Une méta-analyse sur la vape et les ados décortique la nullité des études sur « l’effet passerelle »

De quoi s’arracher les cheveux. L’extrême majorité des études sur le lien entre vapotage et le risque d’un tabagisme ultérieur chez les adolescents est de qualité exécrable. « Les preuves actuelles de l’ampleur de l’effet de passerelle ne sont pas concluantes », résument sobrement les chercheurs de l’Université du Queensland (Australie). Leur méta-analyse a été publiée dans la revue Addiction. L’équipe menée par le Dr Gary Chan montre notamment des lacunes critiques de prise en compte de facteurs clefs dans le tabagisme adolescent et de sérieux biais d’attrition dans plusieurs suivis.

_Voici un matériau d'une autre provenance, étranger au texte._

(* ===== verification/RaftApply.v ===== *)
(** * RaftApply: the receiving side of applyCh

    What a process that reads a peer's [applyCh] can rely on, whatever it does
    with the messages.  [applyCh] is unbuffered: a message goes over in one step,
    after which the applier and the reader go on independently.  The reader is
    described by three values: whether the applier's message has gone over
    ([got]), the message it has received and not yet processed ([mail]), and the
    index it has reached ([idx]).  [inbox_inv] is the invariant: the messages
    continue, without gap or repetition, where the reader is, and their commands
    and snapshots are what was decided; it is proved for executions in which no
    reply of an older term is processed.  [Replicas] and [RaftTestNet] build on
    it. *)

From S2P Require Import Prelude Persister Raft RaftFacts RaftVolatile RaftNet RaftSafety RaftQuorum RaftCommit RaftSources.

Section apply.
Context {Cmd : Type} `{!Codec (PersistedState Cmd)}.
Notation Sys := (@Sys Cmd).
Notation Node := (@Node Cmd).
Implicit Types (nd : Node) (net : Sys) (g : @Ghost Cmd) (m : ApplyMsg Cmd).

Definition msgIdx m : Z :=
  match m with CommandMsg _ k => k | SnapshotMsg _ _ k => k end.

(** The steps of the peers that the readers have no part in. *)
Definition is_net (l : @Label Cmd) : bool :=
  match l with
  | LElect _ _ | LReplicate _ _ | LDeliver _ _ | LReply _ _ | LApplyTake _ => true
  | _ => false
  end.

(** ** The invariant *)

(** [P] is what is known of the readers' snapshots, [Q] of their commands. *)
Context (n : nat) (P : @Ghost Cmd → Z → bytes → Prop) (Q : Cmd → Prop).
Context (P_mono : ∀ g g' k data, gext g g' → P g k data → P g' k data).

Record net_ok g net : Prop := {
  no_cm : cm n net g;
  no_src : sources (P g) Q net;
}.

(** How far the peer thinks its reader is, and how far the reader will be. *)
Definition handed nd (got : bool) : Z :=
  match got, nd_inflight nd with true, Some m => msgIdx m | _, _ => lastApplied (nd_raft nd) end.
Definition reached (mail : option (ApplyMsg Cmd)) (idx : Z) : Z :=
  match mail with Some m => msgIdx m | None => idx end.

(** A received message continues where the reader is. *)
Definition mail_ok g (idx : Z) m : Prop :=
  match m with
  | CommandMsg c k => k = idx + 1 ∧ 0 < k ∧ ∃ cmd, c = Some cmd ∧ Q cmd ∧ decided n g (Z.to_nat k) (Some cmd)
  | SnapshotMsg data _ k => 0 < k ∧ P g k data
  end.

Record inbox_inv g nd (got : bool) (mail : option (ApplyMsg Cmd)) (idx : Z) : Prop := {
  ib_got : got = true → is_Some (nd_inflight nd);
  ib_reached : reached mail idx = handed nd got;
  ib_mail m : mail = Some m → mail_ok g idx m ∧ (got = true → nd_inflight nd = Some m);
}.

(** ** The peers move *)

(** What a step brings in from outside. *)
Definition new_ok g (l : @Label Cmd) : Prop :=
  match l with LClient _ cmd => Q cmd | LSnapshot _ idx data => P g idx data | _ => True end.

Lemma net_ok_step g net l net' :
  net_ok g net → fresh_label l net = true → sys_step l net = Some net' → new_ok g l →
  ∃ g', gext g g' ∧ net_ok g' net'.
Proof.
  intros [Hcm Hso] Hf Hl Hnew. destruct (fresh_step_cm n net g net') as (g' & Hcm' & Hg); [done|by exists l|].
  exists g'. split; [done|]. split; [done|].
  apply (sources_mono (P g)); [intros i d HP; exact (P_mono g g' i d Hg HP)|]. exact (sources_step _ _ _ _ _ _ _ Hcm Hl Hnew Hso).
Qed.

Lemma net_ok_init : (∀ g, P g 0 []) → ∃ g, net_ok g (sys_init n).
Proof. intros HP. eexists. split; [apply init_cm|by apply sources_init]. Qed.

Lemma mail_ok_mono g g' idx m : gext g g' → mail_ok g idx m → mail_ok g' idx m.
Proof.
  intros Hg. destruct m as [c k|data t k]; cbn.
  - intros (? & ? & cmd & ? & ? & Hd). split_and!; [done..|]. exists cmd. split_and!; [done..|].
    by eapply decided_mono.
  - intros [? ?]. split; [done|by eapply P_mono].
Qed.

Lemma inbox_mono g g' nd nd' got mail idx :
  gext g g' → applier nd' = applier nd → inbox_inv g nd got mail idx → inbox_inv g' nd' got mail idx.
Proof.
  unfold applier. intros Hg [= Ela Ein] []. split; rewrite ?Ein; try done.
  - unfold handed. rewrite Ein, Ela. done.
  - intros m (? & ?)%ib_mail0. split; [by eapply mail_ok_mono|done].
Qed.

Lemma node_at (i : nat) nd nd' net : nodes (set_node i nd net) !! i = Some nd' → nd' = nd.
Proof. cbn. by intros [(_ & -> & _)|[? _]]%list_lookup_insert_Some. Qed.

Lemma other_nodes i nd' net j nd1 :
  j ≠ i → nodes (set_node i nd' net) !! j = Some nd1 → ∃ nd, nodes net !! j = Some nd ∧ applier nd1 = applier nd.
Proof. intros Hne. cbn. rewrite list_lookup_insert_ne by done. eauto. Qed.

Lemma set_same nd i net : nodes net !! i = Some nd → set_node i (set_raft (nd_raft nd) nd) net = net.
Proof.
  intros Hi. destruct net as [nds cs], nd as [r el m]. unfold set_node, set_raft. cbn in *.
  by rewrite list_insert_id.
Qed.

(** A step of the peers, seen from a reader. *)
Lemma inbox_net g net l net' j nd' :
  is_net l = true → sys_step l net = Some net' → nodes net' !! j = Some nd' →
  ∃ nd, nodes net !! j = Some nd ∧
    ∀ got mail idx, inbox_inv g nd got mail idx → inbox_inv g nd' got mail idx.
Proof.
  intros Hnl Hnet Hj. destruct (decide (moves_applier l = Some j)) as [Hmv|Hmv].
  - destruct l; try done. cbn in Hmv, Hnet. injection Hmv as ->.
    apply applyTake_Some in Hnet as (nd & rf' & msg & Hi & Hnone & Hrun & ->).
    apply (node_at j (mkNode rf' (nd_elections nd) msg) nd' net) in Hj as ->.
    apply applier_take_spec in Hrun as (_ & _ & Hla & _).
    exists nd. split; [done|]. intros got mail idx [Hgot Hreach Hmail].
    assert (got = false) as ->.
    { destruct got; [|done]. destruct Hgot; [done|congruence]. }
    split; [done| |].
    + rewrite Hreach. unfold handed. cbn. congruence.
    + by intros m [? _]%Hmail.
  - destruct (net_step_frame _ _ _ _ _ Hnet Hj Hmv) as (nd & Hi & Ha).
    exists nd. split; [done|]. intros got mail idx. apply inbox_mono; [apply gext_refl|done].
Qed.

(** ** A message goes over *)

Lemma inbox_hand g net i nd m idx :
  net_ok g net → nodes net !! i = Some nd → nd_inflight nd = Some m →
  inbox_inv g nd false None idx → inbox_inv g nd true (Some m) idx.
Proof.
  intros [Hcm Hso] Hi Hmsg [_ Hreach _]. cbn in Hreach. split; [done|cbn; by rewrite Hmsg|].
  intros m' [= <-]. split; [|done]. rewrite Hreach.
  pose proof (so_msg _ _ _ Hso _ _ _ Hi Hmsg) as Hsrc.
  destruct (nc_applier _ _ _ _ _ (cm_nodes _ _ _ Hcm _ _ Hi)) as (_ & ? & _ & A).
  rewrite Hmsg in A. destruct m as [c k|data t k]; cbn in *.
  - destruct A as (-> & _ & Hd & _), Hsrc as (cmd & -> & ?). split_and!; [done|lia|]. by exists cmd.
  - by destruct Hsrc.
Qed.

Lemma inbox_done g net i nd m mail idx :
  net_ok g net → nodes net !! i = Some nd → nd_inflight nd = Some m →
  inbox_inv g nd true mail idx →
  inbox_inv g (mkNode (applier_done m (nd_raft nd)) (nd_elections nd) None) false mail idx.
Proof.
  intros [Hcm _] Hi Hmsg [_ Hreach Hmail].
  destruct (nc_applier _ _ _ _ _ (cm_nodes _ _ _ Hcm _ _ Hi)) as (_ & _ & _ & A). rewrite Hmsg in A.
  split; [done| |by intros m' [? _]%Hmail].
  rewrite Hreach. unfold handed. cbn. rewrite Hmsg. destruct m; [|done]. cbn in *. by destruct A as (-> & _).
Qed.

(** The reader has processed its message; it may take a snapshot at it. *)
Lemma inbox_process g nd got m idx :
  inbox_inv g nd got (Some m) idx → inbox_inv g nd got None (msgIdx m).
Proof. by intros [? ? _]. Qed.

Lemma inbox_may_snapshot g nd got c k idx :
  inbox_inv g nd got (Some (CommandMsg c k)) idx → may_snapshot nd k.
Proof.
  intros [_ Hreach Hmail]. destruct (Hmail _ eq_refl) as [_ Hsame]. unfold may_snapshot.
  cbn in Hreach. unfold handed in Hreach. destruct got; [right; by rewrite Hsame|left; lia].
Qed.

Lemma inbox_new g nd : nd_inflight nd = None → inbox_inv g nd false None (lastApplied (nd_raft nd)).
Proof. by intros. Qed.

(** The reader's calls of [Start] and [Snapshot] as steps of the cluster. *)
Lemma peer_step g net i nd rf' :
  net_ok g net → nodes net !! i = Some nd →
  rf' = nd_raft nd ∨ (∃ cmd r, Q cmd ∧ Start cmd (nd_raft nd) = (rf', r)) ∨
  (∃ k data, may_snapshot nd k ∧ P g k data ∧ Snapshot k data (nd_raft nd) = Ret rf') →
  ∃ g', gext g g' ∧ net_ok g' (set_node i (set_raft rf' nd) net) ∧ applier (set_raft rf' nd) = applier nd.
Proof.
  intros Hn Hi [->|[(cmd & r & Hop & Hs)|(k & data & Hm & Hd & Hs)]].
  - exists g. rewrite set_same by done. split_and!; [apply gext_refl|done..].
  - destruct (net_ok_step g net (LClient i cmd) (set_node i (set_raft rf' nd) net)) as (g' & ? & ?); try done.
    { cbn. unfold client. rewrite Hi. cbn. by rewrite Hs. }
    exists g'. split_and!; try done. apply Start_vol in Hs. unfold vol, applier in *. cbn. congruence.
  - destruct (net_ok_step g net (LSnapshot i k data) (set_node i (set_raft rf' nd) net)) as (g' & ? & ?); try done.
    { cbn. unfold takeSnapshot. rewrite Hi. cbn. rewrite option_guard_True by done. cbn. by rewrite Hs. }
    exists g'. split_and!; try done. apply Snapshot_vol in Hs. unfold vol, applier in *. cbn. congruence.
Qed.

(** A reader may always take the snapshot it wants. *)
Lemma Snapshot_returns g net i nd k data :
  net_ok g net → nodes net !! i = Some nd → may_snapshot nd k → returns (Snapshot k data (nd_raft nd)).
Proof.
  intros [Hcm _] Hi Hmay. unfold Snapshot. case_decide; [apply returns_ret|].
  apply returns_bind; [|intros; apply returns_ret]. apply slice_from_returns. unfold sliceIndex.
  destruct (nc_applier _ _ _ _ _ (cm_nodes _ _ _ Hcm _ _ Hi)) as (_ & A & _ & B).
  assert (k ≤ commitIndex (nd_raft nd)) as Hk.
  { destruct Hmay as [?|Hin]; [lia|]. destruct (nd_inflight nd) as [[]|]; [subst; lia|done..]. }
  destruct (nk_log _ _ _ _ _ _ (inv_nodes _ _ _ (cm_inv _ _ _ Hcm) _ _ Hi)) as (b & Hb & Hlen%log_rel_length).
  pose proof (nc_commit _ _ _ _ _ (cm_nodes _ _ _ Hcm _ _ Hi)) as [?|(T & k' & tl & _ & _ & _ & [? _])];
    unfold zlen; lia.
Qed.

(** ** Restart *)

(** A restarted peer is where the snapshot in its persister is. *)
Lemma restart_at g net i nd rf :
  net_ok g net → nodes net !! i = Some nd →
  Make (Z.of_nat n) (Z.of_nat i) 0 (persister (nd_raft nd)) = Ret rf →
  P g (lastApplied rf) (ReadSnapshot (persister (nd_raft nd))).
Proof.
  intros [Hcm Hso] Hi Hrun. pose proof (inv_nodes _ _ _ (cm_inv _ _ _ Hcm) _ _ Hi) as Hok.
  destruct (Make_durable (nd_raft nd) 0 (Z.of_nat n) (Z.of_nat i)) as
    (rf2 & Hmk & _ & _ & _ & _ & _ & Hla & _); [by apply Hok..|].
  rewrite Hrun in Hmk. injection Hmk as <-. rewrite Hla.
  assert (durable (nd_raft nd)) as Hd by apply Hok.
  replace (ReadSnapshot (persister (nd_raft nd))) with (SnapshotData (nd_raft nd)).
  - apply (so_raft _ _ _ Hso _ _ Hi).
  - unfold ReadSnapshot. rewrite clone_id. destruct Hd as [(Hp & Hs & _)|[_ Hs]]; [by rewrite Hp, Hs|done].
Qed.
End apply.

(** Less may be known of snapshots and commands. *)
Section weaken.
Context {Cmd : Type} `{!Codec (PersistedState Cmd)} (n : nat).
Context (P P' : @Ghost Cmd → Z → bytes → Prop) (Q Q' : Cmd → Prop) (g : @Ghost Cmd).
Context (HP : ∀ k data, P g k data → P' g k data) (HQ : ∀ cmd, Q cmd → Q' cmd).

Lemma net_ok_weaken net : net_ok n P Q g net → net_ok n P' Q' g net.
Proof. intros []. split; [done|]. by eapply sources_weaken. Qed.

Lemma inbox_weaken nd got mail idx : inbox_inv n P Q g nd got mail idx → inbox_inv n P' Q' g nd got mail idx.
Proof.
  intros []. split; [done..|]. intros m (Hm & ?)%ib_mail0. split; [|done].
  destruct m as [c k|data t k]; cbn in *; [|naive_solver].
  destruct Hm as (? & ? & cmd & ? & ? & ?). split_and!; [done..|]. exists cmd. auto.
Qed.
End weaken.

Globalement les études analysées ont une valeur E d’indice de confiance de 1.92. L’indice montre leur très faible robustesse à un facteur confondant qui n’aurait pas été pris en compte. Or la plupart des études ont omis de nombreux facteurs clefs connus au tabagisme adolescent. Les chercheurs soulignent également un fort risque biais des éditeurs à privilégier les études montrant un effet de passerelle sensationnel, même lorsqu’elles portent sur des échantillons minuscules et sont de qualité médiocre.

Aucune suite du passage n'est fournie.